What the task asks: How many of the lines below contain "store"? Reply with only that figure.
Supplied records section start
Lemma deliveries_commute_witness :
  let d1 := Delivery Sample.environment Sample.payload
              (Some Sample.signature_now) (JInt 1700000000) in
  let d2 := Delivery Sample.unprotected
              (JObj 5 [("id", JStr "evt_3"); ("data", JObj 6 [("intent_address", JStr "0xdef")])])
              None NaN in
  deliver ServerService (deliver ServerService ∅ d1) d2
  = deliver ServerService (deliver ServerService ∅ d2) d1.
Proof.
  cbv zeta. apply deliveries_commute. discriminate.
Defined.

(** X6.  A delivery that passes verification and whose
    [data.intent_address] is present but falsy (the empty string, 0,
    [false], [null]) is accepted like any other, its result echoes that
    address, and nothing is recorded. *)
Theorem falsy_address_is_not_recorded
    (svc : service) (e : env) (st : store) (payload : json)
    (signature : option string) (timestamp : jsnum) :
  fst (verifyWebhookSignature svc e payload signature timestamp) = true ->
  payload <> JNull ->
  truthy (intent_address_of payload) = false ->
  let r := handleWebhookEvent svc e st payload signature timestamp in
  result r = Returned {| received := true;
                         eventId := member payload "id";
                         eventType := member payload "type";
                         intentAddress := intent_address_of payload |}
  /\ webhookEvents r = st.
Proof.
  intros Hv Hnn Hfalsy. cbv zeta. rewrite handleWebhookEvent_unfold.
  rewrite handle_accepted by assumption. rewrite Hfalsy. cbn [result webhookEvents]. auto.
Qed.

Lemma falsy_address_is_not_recorded_witness :
  let payload := JObj 7 [("id", JStr "evt_4"); ("data", JObj 8 [("intent_address", JStr "")])] in
  let st : store := <[KStr "" := []]> ∅ in
  let r := handleWebhookEvent ApiService Sample.unprotected st payload None NaN in
  result r = Returned {| received := true;
                         eventId := Some (JStr "evt_4");
                         eventType := None;
                         intentAddress := Some (JStr "") |}
  /\ webhookEvents r = st.
Proof.
  cbv zeta.
  apply (falsy_address_is_not_recorded ApiService Sample.unprotected _
           (JObj 7 [("id", JStr "evt_4"); ("data", JObj 8 [("intent_address", JStr "")])])
           None NaN).
  - reflexivity.
  - discriminate.
  - reflexivity.
Defined.

(** X7.  The server service writes an error to its log in one situation
    only: a secret is configured, the timestamp passes the age test and
    the signature header is missing, so that [Buffer.from] throws.  The
    length test keeps [timingSafeEqual] from ever throwing. *)
Theorem server_logs_error_only_for_missing_signature
    (e : env) (payload : json) (signature : option string) (timestamp : jsnum)
    (msg : string) (err : js_error) :
  In (LogError msg err) (snd (Server.verifyWebhookSignature e payload signature timestamp))
  <-> (exists secret : string, secret_of e = Some secret)
      /\ js_gt (Math_abs (js_sub (JInt (now_seconds e)) timestamp)) (JInt 300) = false
      /\ signature = None
      /\ msg = "Error comparing webhook signatures:"
      /\ err = ERR_INVALID_ARG_TYPE.
Proof.
  unfold Server.verifyWebhookSignature.
  destruct (secret_of e) as [secret|] eqn:Hs.
  - change (js_gt _ (JInt Server.MAX_TIMESTAMP_AGE)) with (stale e timestamp).
    fold (stale e timestamp).
    destruct (stale e timestamp); cbn [snd].
    + split.
      * intros [H | []]. discriminate.
      * intros (_ & H & _). discriminate.
    + cbv zeta. destruct signature as [s|]; cbn [Buffer_from].
      * destruct (Nat.eqb_spec (length (bytes_of_string s))
                    (length (bytes_of_string
                       ("sha256=" +:+ hmac_sha256_hex secret
                          (number_to_string timestamp +:+ "." +:+ JSON_stringify payload)))))
          as [Hlen | Hlen]; cbn [negb].
        -- rewrite (timingSafeEqual_same_length _ _ Hlen). cbn [snd]. split.
           ++ intros [].
           ++ intros (_ & _ & H & _). discriminate.
        -- cbn [snd]. split.
           ++ intros [].
           ++ intros (_ & _ & H & _). discriminate.
      * cbn [snd]. split.
        -- intros [[= <- <-] | []]. repeat split; eauto.
        -- intros (_ & _ & _ & -> & ->). now left.
  - cbn [snd]. split.
    + intros [H | []]. discriminate.
    + intros ([secret H] & _). discriminate.
Qed.

(* ===================================================================== *)
(** * [getTransferStatus] *)
(* ===================================================================== *)

Lemma getTransferStatus_events (st : store) (intent : json) (status : transfer_status) :
  getTransferStatus st (Returned intent) = Returned status ->
  ts_webhookEvents status = get_events st (key_of (member intent "intent_address")).
Proof.
  unfold getTransferStatus. intros H.
  destruct intent; try discriminate H;
    destruct (to_property_key _); try discriminate H; now injection H as <-.
Qed.

Lemma getTransferStatus_returns (st : store) (intent : json) (key : string) :
  intent <> JNull ->
  to_property_key (member intent "intent_status") = Some key ->
  exists status, getTransferStatus st (Returned intent) = Returned status.
Proof.
  intros Hnn Hkey. unfold getTransferStatus.
  destruct intent; try contradiction; rewrite Hkey; eauto.
Qed.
Supplied records section end
Exercise result: 4